Collected data:

⁂

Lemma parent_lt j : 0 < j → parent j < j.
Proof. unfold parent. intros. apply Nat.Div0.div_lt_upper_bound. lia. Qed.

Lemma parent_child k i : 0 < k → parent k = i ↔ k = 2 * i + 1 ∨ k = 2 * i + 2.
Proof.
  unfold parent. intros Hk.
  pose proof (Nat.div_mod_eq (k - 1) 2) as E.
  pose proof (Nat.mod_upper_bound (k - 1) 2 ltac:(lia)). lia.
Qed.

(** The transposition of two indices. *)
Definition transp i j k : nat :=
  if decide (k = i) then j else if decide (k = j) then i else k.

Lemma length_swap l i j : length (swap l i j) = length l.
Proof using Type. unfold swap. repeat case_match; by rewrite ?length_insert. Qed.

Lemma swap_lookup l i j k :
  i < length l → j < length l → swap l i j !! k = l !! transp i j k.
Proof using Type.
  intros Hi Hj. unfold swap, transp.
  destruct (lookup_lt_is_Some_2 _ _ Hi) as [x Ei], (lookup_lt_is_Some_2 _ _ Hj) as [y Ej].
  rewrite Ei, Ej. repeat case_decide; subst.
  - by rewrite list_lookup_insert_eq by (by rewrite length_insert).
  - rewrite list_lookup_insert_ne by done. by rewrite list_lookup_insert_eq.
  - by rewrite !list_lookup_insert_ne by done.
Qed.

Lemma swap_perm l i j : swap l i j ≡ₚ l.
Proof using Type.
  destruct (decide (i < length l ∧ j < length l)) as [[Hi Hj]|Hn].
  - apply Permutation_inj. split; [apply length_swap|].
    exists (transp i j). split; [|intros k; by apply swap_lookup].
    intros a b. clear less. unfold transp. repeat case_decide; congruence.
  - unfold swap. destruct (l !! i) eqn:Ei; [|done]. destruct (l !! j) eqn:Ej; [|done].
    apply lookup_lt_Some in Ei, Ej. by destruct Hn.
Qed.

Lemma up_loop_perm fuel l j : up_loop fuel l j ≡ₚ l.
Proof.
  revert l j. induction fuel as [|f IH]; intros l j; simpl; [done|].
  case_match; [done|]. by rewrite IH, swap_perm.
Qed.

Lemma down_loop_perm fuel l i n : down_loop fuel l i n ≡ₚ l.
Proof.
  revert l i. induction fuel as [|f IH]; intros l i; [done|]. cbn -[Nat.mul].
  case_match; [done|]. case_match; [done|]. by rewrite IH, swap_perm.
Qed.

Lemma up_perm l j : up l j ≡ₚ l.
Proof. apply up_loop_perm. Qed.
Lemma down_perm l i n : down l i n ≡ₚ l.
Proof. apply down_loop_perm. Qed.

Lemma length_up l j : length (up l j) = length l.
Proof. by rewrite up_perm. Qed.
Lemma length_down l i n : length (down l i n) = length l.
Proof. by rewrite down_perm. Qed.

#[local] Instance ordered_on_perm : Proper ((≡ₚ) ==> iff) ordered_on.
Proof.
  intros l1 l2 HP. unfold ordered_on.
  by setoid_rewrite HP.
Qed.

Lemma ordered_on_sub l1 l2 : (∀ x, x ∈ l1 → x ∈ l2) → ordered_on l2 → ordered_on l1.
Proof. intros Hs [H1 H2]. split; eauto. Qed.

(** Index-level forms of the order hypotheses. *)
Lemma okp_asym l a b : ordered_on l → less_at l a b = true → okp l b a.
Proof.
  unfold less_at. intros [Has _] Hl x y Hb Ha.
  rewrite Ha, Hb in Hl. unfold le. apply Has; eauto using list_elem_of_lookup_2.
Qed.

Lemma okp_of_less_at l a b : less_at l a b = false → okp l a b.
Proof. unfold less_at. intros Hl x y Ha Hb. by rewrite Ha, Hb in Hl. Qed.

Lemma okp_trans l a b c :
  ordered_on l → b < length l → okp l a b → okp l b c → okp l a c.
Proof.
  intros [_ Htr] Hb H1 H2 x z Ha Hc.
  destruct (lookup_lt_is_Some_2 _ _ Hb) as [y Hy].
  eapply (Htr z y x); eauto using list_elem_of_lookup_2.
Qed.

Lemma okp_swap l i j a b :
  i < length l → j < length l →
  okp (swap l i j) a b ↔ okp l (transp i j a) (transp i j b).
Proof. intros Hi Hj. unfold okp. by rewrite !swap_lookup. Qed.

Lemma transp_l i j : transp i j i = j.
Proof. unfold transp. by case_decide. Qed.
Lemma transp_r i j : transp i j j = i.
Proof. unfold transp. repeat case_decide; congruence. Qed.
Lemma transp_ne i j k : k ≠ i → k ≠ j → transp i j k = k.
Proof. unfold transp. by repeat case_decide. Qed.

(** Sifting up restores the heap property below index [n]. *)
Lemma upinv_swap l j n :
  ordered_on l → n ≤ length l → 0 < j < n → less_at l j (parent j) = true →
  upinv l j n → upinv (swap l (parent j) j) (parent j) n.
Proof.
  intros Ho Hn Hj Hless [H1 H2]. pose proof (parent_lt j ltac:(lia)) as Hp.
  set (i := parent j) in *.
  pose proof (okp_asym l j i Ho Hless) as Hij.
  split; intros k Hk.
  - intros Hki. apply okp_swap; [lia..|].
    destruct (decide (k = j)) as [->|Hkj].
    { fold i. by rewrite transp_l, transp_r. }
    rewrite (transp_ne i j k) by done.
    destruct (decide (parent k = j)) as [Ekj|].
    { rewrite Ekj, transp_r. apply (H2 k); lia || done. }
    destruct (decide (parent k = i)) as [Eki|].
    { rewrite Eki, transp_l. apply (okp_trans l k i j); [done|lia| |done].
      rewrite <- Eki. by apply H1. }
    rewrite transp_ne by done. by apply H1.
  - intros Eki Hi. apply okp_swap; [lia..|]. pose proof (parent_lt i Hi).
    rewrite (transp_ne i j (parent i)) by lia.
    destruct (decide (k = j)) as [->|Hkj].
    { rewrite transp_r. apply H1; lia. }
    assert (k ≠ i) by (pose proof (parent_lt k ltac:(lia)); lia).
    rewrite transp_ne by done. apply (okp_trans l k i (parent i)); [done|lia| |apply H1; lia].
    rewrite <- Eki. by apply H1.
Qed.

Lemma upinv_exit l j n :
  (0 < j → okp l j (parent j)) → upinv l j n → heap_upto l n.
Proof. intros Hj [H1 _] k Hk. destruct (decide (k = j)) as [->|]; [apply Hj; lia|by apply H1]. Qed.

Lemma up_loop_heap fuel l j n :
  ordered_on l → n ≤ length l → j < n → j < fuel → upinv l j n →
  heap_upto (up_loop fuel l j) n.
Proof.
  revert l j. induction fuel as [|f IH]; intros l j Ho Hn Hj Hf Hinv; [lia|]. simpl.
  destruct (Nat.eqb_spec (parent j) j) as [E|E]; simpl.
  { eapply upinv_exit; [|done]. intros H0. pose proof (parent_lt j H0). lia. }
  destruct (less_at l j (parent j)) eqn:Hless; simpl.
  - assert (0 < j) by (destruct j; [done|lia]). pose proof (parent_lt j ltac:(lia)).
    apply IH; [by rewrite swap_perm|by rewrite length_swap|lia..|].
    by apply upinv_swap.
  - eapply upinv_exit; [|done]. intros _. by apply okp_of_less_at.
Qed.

⁂

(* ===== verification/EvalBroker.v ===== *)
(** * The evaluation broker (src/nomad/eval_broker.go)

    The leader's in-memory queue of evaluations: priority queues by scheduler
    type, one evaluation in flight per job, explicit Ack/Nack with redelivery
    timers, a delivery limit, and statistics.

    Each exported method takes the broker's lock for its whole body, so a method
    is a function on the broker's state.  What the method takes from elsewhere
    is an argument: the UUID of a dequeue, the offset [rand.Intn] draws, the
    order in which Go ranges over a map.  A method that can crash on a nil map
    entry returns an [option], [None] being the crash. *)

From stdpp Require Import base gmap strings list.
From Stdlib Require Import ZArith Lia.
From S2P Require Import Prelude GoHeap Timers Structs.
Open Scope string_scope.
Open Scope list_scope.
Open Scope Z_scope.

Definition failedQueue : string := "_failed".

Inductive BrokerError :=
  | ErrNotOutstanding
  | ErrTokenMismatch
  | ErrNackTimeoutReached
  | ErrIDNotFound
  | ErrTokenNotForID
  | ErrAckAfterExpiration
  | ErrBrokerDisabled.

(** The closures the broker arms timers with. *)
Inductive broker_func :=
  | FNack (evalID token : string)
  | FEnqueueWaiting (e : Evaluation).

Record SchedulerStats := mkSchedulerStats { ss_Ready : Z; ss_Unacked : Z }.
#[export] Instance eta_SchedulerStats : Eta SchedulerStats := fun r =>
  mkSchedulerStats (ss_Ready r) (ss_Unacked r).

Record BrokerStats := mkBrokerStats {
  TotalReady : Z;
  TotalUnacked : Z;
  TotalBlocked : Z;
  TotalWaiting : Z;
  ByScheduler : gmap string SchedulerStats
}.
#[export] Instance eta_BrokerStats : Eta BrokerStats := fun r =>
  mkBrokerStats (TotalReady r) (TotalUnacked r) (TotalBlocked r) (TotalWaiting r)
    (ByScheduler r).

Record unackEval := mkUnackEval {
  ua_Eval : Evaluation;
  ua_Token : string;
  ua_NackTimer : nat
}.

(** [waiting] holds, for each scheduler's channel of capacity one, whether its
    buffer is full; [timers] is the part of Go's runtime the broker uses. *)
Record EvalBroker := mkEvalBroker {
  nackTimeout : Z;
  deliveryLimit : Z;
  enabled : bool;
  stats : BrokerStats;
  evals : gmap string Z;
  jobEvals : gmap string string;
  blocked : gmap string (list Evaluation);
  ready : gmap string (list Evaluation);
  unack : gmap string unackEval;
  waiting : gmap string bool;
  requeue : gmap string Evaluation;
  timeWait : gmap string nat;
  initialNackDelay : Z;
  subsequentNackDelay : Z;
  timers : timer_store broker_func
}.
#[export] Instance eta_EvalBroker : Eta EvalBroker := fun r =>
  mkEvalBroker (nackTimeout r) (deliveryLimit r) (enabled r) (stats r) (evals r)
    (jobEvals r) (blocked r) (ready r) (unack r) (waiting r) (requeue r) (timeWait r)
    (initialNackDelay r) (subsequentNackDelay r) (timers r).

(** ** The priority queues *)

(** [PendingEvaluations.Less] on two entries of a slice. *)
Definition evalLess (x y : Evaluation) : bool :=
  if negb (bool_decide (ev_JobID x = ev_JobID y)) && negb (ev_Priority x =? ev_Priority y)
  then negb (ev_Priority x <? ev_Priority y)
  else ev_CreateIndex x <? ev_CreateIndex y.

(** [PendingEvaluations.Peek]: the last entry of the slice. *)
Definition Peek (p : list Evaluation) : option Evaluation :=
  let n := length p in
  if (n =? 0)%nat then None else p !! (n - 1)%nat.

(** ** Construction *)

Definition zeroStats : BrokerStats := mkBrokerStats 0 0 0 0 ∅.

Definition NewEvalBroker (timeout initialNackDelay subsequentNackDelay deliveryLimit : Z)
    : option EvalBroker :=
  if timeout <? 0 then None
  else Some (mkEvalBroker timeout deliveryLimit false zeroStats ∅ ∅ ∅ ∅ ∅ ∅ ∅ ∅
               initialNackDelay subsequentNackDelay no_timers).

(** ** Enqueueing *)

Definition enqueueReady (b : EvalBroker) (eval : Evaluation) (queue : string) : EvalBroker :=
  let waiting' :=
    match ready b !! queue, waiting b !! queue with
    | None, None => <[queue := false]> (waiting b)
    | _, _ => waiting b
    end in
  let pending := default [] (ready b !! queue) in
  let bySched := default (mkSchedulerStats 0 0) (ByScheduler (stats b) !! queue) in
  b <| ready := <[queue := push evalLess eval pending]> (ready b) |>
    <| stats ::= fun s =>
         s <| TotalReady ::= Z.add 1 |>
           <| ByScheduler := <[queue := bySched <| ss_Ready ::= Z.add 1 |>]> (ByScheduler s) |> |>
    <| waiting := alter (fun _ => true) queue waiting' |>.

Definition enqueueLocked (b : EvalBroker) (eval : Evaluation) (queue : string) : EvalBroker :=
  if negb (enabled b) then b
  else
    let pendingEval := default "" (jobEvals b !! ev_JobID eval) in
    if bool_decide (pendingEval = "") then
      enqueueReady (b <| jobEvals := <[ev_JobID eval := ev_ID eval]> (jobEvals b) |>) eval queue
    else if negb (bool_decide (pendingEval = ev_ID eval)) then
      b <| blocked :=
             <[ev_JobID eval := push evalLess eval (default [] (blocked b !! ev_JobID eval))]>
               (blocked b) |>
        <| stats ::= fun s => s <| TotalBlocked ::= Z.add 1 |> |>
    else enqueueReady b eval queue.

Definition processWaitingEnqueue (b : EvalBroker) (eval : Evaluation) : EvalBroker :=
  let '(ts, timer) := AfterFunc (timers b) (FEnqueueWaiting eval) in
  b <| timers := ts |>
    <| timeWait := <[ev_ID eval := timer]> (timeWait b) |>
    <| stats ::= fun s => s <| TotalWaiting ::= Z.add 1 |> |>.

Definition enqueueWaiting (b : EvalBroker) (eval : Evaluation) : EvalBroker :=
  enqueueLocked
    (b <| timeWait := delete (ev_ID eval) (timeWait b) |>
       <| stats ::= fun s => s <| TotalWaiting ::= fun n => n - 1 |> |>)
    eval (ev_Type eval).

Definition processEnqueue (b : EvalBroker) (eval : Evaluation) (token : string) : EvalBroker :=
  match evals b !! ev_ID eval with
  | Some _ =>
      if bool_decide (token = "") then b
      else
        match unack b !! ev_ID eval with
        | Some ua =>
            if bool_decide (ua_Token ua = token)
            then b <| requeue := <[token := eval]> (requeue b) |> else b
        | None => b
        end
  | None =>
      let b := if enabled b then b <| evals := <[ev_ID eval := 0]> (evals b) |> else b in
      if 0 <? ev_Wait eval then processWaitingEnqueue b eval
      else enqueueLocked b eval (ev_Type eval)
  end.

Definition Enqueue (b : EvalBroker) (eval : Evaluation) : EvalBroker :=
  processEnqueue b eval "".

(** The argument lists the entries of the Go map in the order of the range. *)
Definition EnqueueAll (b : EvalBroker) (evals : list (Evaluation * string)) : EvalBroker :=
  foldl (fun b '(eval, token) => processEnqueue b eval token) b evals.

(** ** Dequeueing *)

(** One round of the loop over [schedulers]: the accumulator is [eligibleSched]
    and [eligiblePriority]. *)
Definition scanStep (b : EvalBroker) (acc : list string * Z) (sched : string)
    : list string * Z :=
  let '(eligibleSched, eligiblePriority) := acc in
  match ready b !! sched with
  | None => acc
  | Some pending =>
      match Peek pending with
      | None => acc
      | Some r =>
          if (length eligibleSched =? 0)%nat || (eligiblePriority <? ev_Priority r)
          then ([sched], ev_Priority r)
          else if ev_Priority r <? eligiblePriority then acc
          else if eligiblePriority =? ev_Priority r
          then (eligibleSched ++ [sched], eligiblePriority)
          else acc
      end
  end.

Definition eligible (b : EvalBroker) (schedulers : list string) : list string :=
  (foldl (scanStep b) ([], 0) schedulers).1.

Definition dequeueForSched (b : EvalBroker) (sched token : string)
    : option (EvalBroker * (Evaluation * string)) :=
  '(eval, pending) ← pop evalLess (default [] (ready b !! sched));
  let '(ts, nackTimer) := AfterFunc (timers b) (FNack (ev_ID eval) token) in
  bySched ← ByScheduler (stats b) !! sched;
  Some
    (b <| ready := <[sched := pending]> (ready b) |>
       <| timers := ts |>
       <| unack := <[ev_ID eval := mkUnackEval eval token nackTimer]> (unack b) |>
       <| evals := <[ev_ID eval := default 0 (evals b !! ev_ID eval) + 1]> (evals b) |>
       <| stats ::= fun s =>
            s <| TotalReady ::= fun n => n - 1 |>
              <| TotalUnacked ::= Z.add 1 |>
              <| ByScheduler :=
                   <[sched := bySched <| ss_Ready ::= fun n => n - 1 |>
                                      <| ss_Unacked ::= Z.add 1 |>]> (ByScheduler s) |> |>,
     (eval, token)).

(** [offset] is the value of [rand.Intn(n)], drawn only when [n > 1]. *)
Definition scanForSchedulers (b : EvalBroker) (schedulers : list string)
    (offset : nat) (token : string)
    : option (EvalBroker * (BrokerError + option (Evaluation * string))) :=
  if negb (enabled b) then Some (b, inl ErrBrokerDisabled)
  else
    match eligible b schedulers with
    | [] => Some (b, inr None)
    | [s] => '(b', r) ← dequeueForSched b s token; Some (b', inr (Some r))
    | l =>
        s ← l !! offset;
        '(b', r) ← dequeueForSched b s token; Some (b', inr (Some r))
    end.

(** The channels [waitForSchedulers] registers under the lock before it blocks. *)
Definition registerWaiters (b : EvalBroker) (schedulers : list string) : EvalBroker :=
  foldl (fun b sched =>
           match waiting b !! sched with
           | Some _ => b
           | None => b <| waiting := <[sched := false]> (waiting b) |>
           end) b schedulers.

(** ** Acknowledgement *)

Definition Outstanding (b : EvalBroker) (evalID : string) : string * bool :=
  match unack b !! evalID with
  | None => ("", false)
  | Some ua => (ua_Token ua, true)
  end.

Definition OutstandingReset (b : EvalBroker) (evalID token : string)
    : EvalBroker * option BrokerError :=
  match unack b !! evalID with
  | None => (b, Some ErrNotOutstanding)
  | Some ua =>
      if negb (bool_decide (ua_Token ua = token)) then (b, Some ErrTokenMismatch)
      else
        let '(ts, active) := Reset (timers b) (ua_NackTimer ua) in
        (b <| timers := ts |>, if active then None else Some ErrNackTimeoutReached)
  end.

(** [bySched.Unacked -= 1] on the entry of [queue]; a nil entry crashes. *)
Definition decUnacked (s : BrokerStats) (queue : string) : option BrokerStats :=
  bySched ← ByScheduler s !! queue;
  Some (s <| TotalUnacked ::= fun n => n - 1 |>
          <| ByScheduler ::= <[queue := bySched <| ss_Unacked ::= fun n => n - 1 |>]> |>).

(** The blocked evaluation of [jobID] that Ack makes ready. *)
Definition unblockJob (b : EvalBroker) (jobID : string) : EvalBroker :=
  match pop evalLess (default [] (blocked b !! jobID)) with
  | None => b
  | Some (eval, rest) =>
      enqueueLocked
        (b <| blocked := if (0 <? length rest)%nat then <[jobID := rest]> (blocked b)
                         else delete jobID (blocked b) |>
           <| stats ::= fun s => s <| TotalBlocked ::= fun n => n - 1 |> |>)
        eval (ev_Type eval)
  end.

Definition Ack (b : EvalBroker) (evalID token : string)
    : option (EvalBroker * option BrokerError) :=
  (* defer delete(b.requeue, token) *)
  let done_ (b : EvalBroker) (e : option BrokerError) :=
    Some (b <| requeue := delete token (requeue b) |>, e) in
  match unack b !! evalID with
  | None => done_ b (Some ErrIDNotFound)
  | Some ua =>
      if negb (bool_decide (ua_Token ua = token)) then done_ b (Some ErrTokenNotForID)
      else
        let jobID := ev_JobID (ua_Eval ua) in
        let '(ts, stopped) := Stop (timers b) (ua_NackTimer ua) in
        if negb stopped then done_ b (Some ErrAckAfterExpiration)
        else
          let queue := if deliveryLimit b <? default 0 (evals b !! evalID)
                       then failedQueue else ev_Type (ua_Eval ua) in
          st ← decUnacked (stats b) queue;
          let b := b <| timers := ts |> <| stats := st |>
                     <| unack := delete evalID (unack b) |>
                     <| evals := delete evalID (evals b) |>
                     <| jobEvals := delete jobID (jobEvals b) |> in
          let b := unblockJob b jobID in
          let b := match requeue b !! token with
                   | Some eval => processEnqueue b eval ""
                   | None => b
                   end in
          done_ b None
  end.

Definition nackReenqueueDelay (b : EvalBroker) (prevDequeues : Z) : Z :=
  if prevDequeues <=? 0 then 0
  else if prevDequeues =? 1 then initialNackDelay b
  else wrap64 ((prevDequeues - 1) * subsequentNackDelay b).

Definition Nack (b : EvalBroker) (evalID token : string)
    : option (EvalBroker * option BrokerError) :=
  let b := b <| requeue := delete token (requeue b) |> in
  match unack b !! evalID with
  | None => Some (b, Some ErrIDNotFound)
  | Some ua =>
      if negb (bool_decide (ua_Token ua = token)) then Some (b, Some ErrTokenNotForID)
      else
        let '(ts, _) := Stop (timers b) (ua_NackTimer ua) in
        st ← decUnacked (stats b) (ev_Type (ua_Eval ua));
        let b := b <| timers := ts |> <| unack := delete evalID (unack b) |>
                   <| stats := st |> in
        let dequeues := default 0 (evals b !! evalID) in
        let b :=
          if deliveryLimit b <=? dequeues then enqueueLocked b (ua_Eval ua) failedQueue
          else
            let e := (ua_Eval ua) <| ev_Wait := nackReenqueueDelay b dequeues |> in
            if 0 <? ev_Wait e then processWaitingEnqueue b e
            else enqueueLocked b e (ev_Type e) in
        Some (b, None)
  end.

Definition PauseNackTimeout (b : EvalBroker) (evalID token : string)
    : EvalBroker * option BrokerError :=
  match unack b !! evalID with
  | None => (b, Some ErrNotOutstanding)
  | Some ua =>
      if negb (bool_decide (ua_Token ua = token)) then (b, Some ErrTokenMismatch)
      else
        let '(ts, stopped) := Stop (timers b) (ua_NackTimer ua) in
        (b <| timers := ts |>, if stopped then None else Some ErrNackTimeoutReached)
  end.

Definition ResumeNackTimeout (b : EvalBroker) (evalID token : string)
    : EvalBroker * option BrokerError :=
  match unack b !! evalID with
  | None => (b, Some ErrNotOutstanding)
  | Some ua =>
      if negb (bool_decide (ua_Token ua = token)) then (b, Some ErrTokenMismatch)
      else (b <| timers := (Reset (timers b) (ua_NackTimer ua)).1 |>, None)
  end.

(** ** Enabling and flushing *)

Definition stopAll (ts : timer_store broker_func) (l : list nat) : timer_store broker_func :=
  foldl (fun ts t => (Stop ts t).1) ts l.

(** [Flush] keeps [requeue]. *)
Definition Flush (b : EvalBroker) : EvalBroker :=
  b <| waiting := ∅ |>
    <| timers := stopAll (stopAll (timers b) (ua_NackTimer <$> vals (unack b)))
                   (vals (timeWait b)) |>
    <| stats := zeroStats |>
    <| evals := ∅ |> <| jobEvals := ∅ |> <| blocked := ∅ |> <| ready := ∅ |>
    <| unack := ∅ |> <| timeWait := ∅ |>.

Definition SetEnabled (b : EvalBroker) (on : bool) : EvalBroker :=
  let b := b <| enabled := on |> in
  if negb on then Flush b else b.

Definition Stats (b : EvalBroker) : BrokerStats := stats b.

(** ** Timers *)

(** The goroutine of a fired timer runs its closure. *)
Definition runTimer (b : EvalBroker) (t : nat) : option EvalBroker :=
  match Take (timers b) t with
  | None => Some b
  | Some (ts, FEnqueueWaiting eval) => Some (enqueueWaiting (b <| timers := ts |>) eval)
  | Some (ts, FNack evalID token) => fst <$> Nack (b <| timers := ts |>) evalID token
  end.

⁂

--- WHAT THE TASK ASKS ---
Please write out, exactly as they appear above, only the lines in the stretch from the line with "let done_ (b" through the line with "let b := b <| requeue".

--- EXERCISE OUTPUT ---
  let done_ (b : EvalBroker) (e : option BrokerError) :=
    Some (b <| requeue := delete token (requeue b) |>, e) in
  match unack b !! evalID with
  | None => done_ b (Some ErrIDNotFound)
  | Some ua =>
      if negb (bool_decide (ua_Token ua = token)) then done_ b (Some ErrTokenNotForID)
      else
        let jobID := ev_JobID (ua_Eval ua) in
        let '(ts, stopped) := Stop (timers b) (ua_NackTimer ua) in
        if negb stopped then done_ b (Some ErrAckAfterExpiration)
        else
          let queue := if deliveryLimit b <? default 0 (evals b !! evalID)
                       then failedQueue else ev_Type (ua_Eval ua) in
          st ← decUnacked (stats b) queue;
          let b := b <| timers := ts |> <| stats := st |>
                     <| unack := delete evalID (unack b) |>
                     <| evals := delete evalID (evals b) |>
                     <| jobEvals := delete jobID (jobEvals b) |> in
          let b := unblockJob b jobID in
          let b := match requeue b !! token with
                   | Some eval => processEnqueue b eval ""
                   | None => b
                   end in
          done_ b None
  end.

Definition nackReenqueueDelay (b : EvalBroker) (prevDequeues : Z) : Z :=
  if prevDequeues <=? 0 then 0
  else if prevDequeues =? 1 then initialNackDelay b
  else wrap64 ((prevDequeues - 1) * subsequentNackDelay b).

Definition Nack (b : EvalBroker) (evalID token : string)
    : option (EvalBroker * option BrokerError) :=
  let b := b <| requeue := delete token (requeue b) |> in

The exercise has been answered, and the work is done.